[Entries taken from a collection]
----------
Definition is_upper (c : ascii) : bool := in_range "A" "Z" c.
Definition is_lower (c : ascii) : bool := in_range "a" "z" c.
Definition is_digit (c : ascii) : bool := in_range "0" "9" c.
Definition is_alnum (c : ascii) : bool := is_upper c || is_lower c || is_digit c.

(** [unicode.ToLower] on the ASCII range. *)
Definition lower_ascii (c : ascii) : ascii :=
  if is_upper c then ascii_of_N (N_of_ascii c + 32) else c.

Definition go_to_lower (s : string) : string := string_map lower_ascii s.

(** [strings.EqualFold] on the ASCII range. *)
Definition go_equal_fold (a b : string) : bool :=
  String.eqb (go_to_lower a) (go_to_lower b).

Fixpoint go_trim_left (c : ascii) (s : string) : string :=
  match s with
  | EmptyString => EmptyString
  | String d s' => if Ascii.eqb d c then go_trim_left c s' else s
  end.

Fixpoint string_rev_app (s acc : string) : string :=
  match s with
  | EmptyString => acc
  | String c s' => string_rev_app s' (String c acc)
  end.

Definition string_rev (s : string) : string := string_rev_app s EmptyString.

(** [strings.Trim(s, c)] for a one byte cutset. *)
Definition go_trim (c : ascii) (s : string) : string :=
  string_rev (go_trim_left c (string_rev (go_trim_left c s))).

Fixpoint string_drop (n : nat) (s : string) : string :=
  match n, s with
  | S n', String _ s' => string_drop n' s'
  | _, _ => s
  end.

Fixpoint go_join (sep : string) (l : list string) : string :=
  match l with
  | [] => EmptyString
  | [s] => s
  | s :: l' => (s +:+ sep +:+ go_join sep l')%string
  end.

(** The width in bytes of a leading [unicode.IsSpace] character, 0 for none. *)
Definition space_width (s : string) : nat :=
  match s with
  | String "194" (String ("133" | "160") _) => 2                 (* U+0085, U+00A0 *)
  | String "225" (String "154" (String "128" _)) => 3            (* U+1680 *)
  | String "226" (String "128" (String c _)) =>                  (* U+2000..200A, 2028, 2029, 202F *)
      if in_range "128" "138" c || in_range "168" "169" c || Ascii.eqb c "175" then 3 else 0
  | String "226" (String "129" (String "159" _)) => 3            (* U+205F *)
  | String "227" (String "128" (String "128" _)) => 3            (* U+3000 *)
  | String c _ => if in_range "009" "013" c || Ascii.eqb c " " then 1 else 0
  | EmptyString => 0
  end.

Fixpoint trim_space_left (skip : nat) (s : string) : string :=
  match s with
  | EmptyString => EmptyString
  | String _ s' =>
      match skip with
      | S n => trim_space_left n s'
      | O => match space_width s with O => s | S n => trim_space_left n s' end
      end
  end.

Fixpoint all_space (skip : nat) (s : string) : bool :=
  match s with
  | EmptyString => true
  | String _ s' =>
      match skip with
      | S n => all_space n s'
      | O => match space_width s with O => false | S n => all_space n s' end
      end
  end.

Fixpoint trim_space_right (s : string) : string :=
  if all_space 0 s then EmptyString
  else match s with String c s' => String c (trim_space_right s') | EmptyString => EmptyString end.

(** [strings.TrimSpace]. *)
Definition go_trim_space (s : string) : string := trim_space_right (trim_space_left 0 s).

(** The first [n] bytes. *)
Fixpoint string_take (n : nat) (s : string) : string :=
  match n, s with
  | S n', String c s' => String c (string_take n' s')
  | _, _ => EmptyString
  end.

(** [strings.TrimPrefix]. *)
Definition go_trim_prefix (s p : string) : string :=
  if go_has_prefix s p then string_drop (String.length p) s else s.

(** The byte at offset [i] is between [lo] and [hi]. *)
Definition byte_in (i : nat) (lo hi : N) (s : string) : bool :=
  match String.get i s with
  | Some c => ((lo <=? N_of_ascii c) && (N_of_ascii c <=? hi))%N
  | None => false
  end.

(** The length in bytes of the rune a string starts with, as Go decodes UTF-8:
    1 for ASCII and for an invalid sequence. *)
Definition rune_width (s : string) : nat :=
  let conts n := forallb (fun i => byte_in i 128 191 s) (seq 2 n) in
  if byte_in 0 194 223 s then if byte_in 1 128 191 s then 2 else 1
  else if byte_in 0 224 224 s then if byte_in 1 160 191 s && conts 1 then 3 else 1
  else if byte_in 0 237 237 s then if byte_in 1 128 159 s && conts 1 then 3 else 1
  else if byte_in 0 225 239 s then if byte_in 1 128 191 s && conts 1 then 3 else 1
  else if byte_in 0 240 240 s then if byte_in 1 144 191 s && conts 2 then 4 else 1
  else if byte_in 0 241 243 s then if byte_in 1 128 191 s && conts 2 then 4 else 1
  else if byte_in 0 244 244 s then if byte_in 1 128 143 s && conts 2 then 4 else 1
  else 1.

(** [sort.Strings] (byte order). *)
Definition str_le (a b : string) : Prop := String.leb a b = true.
#[export] Instance str_le_dec (a b : string) : Decision (str_le a b).
Proof. unfold str_le. apply _. Defined.

Definition go_sort_strings (l : list string) : list string := merge_sort str_le l.

(** [sort.SliceStable] by a string key: insertion after the equal ones. *)
Fixpoint insert_stable {A} (key : A -> string) (x : A) (l : list A) : list A :=
  match l with
  | [] => [x]
  | y :: l' => if String.ltb (key x) (key y) then x :: l else y :: insert_stable key x l'
  end.

Definition sort_stable {A} (key : A -> string) (l : list A) : list A :=
  foldl (fun acc x => insert_stable key x acc) [] l.

(** [len] of a string, as an integer. *)
Definition str_len (s : string) : Z := Z.of_nat (String.length s).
----------
#### Instructions to follow:
The word "bytes" occurs on some lines of the entries. Work out how many such lines there are and reply with the number alone.

#### Task result:
3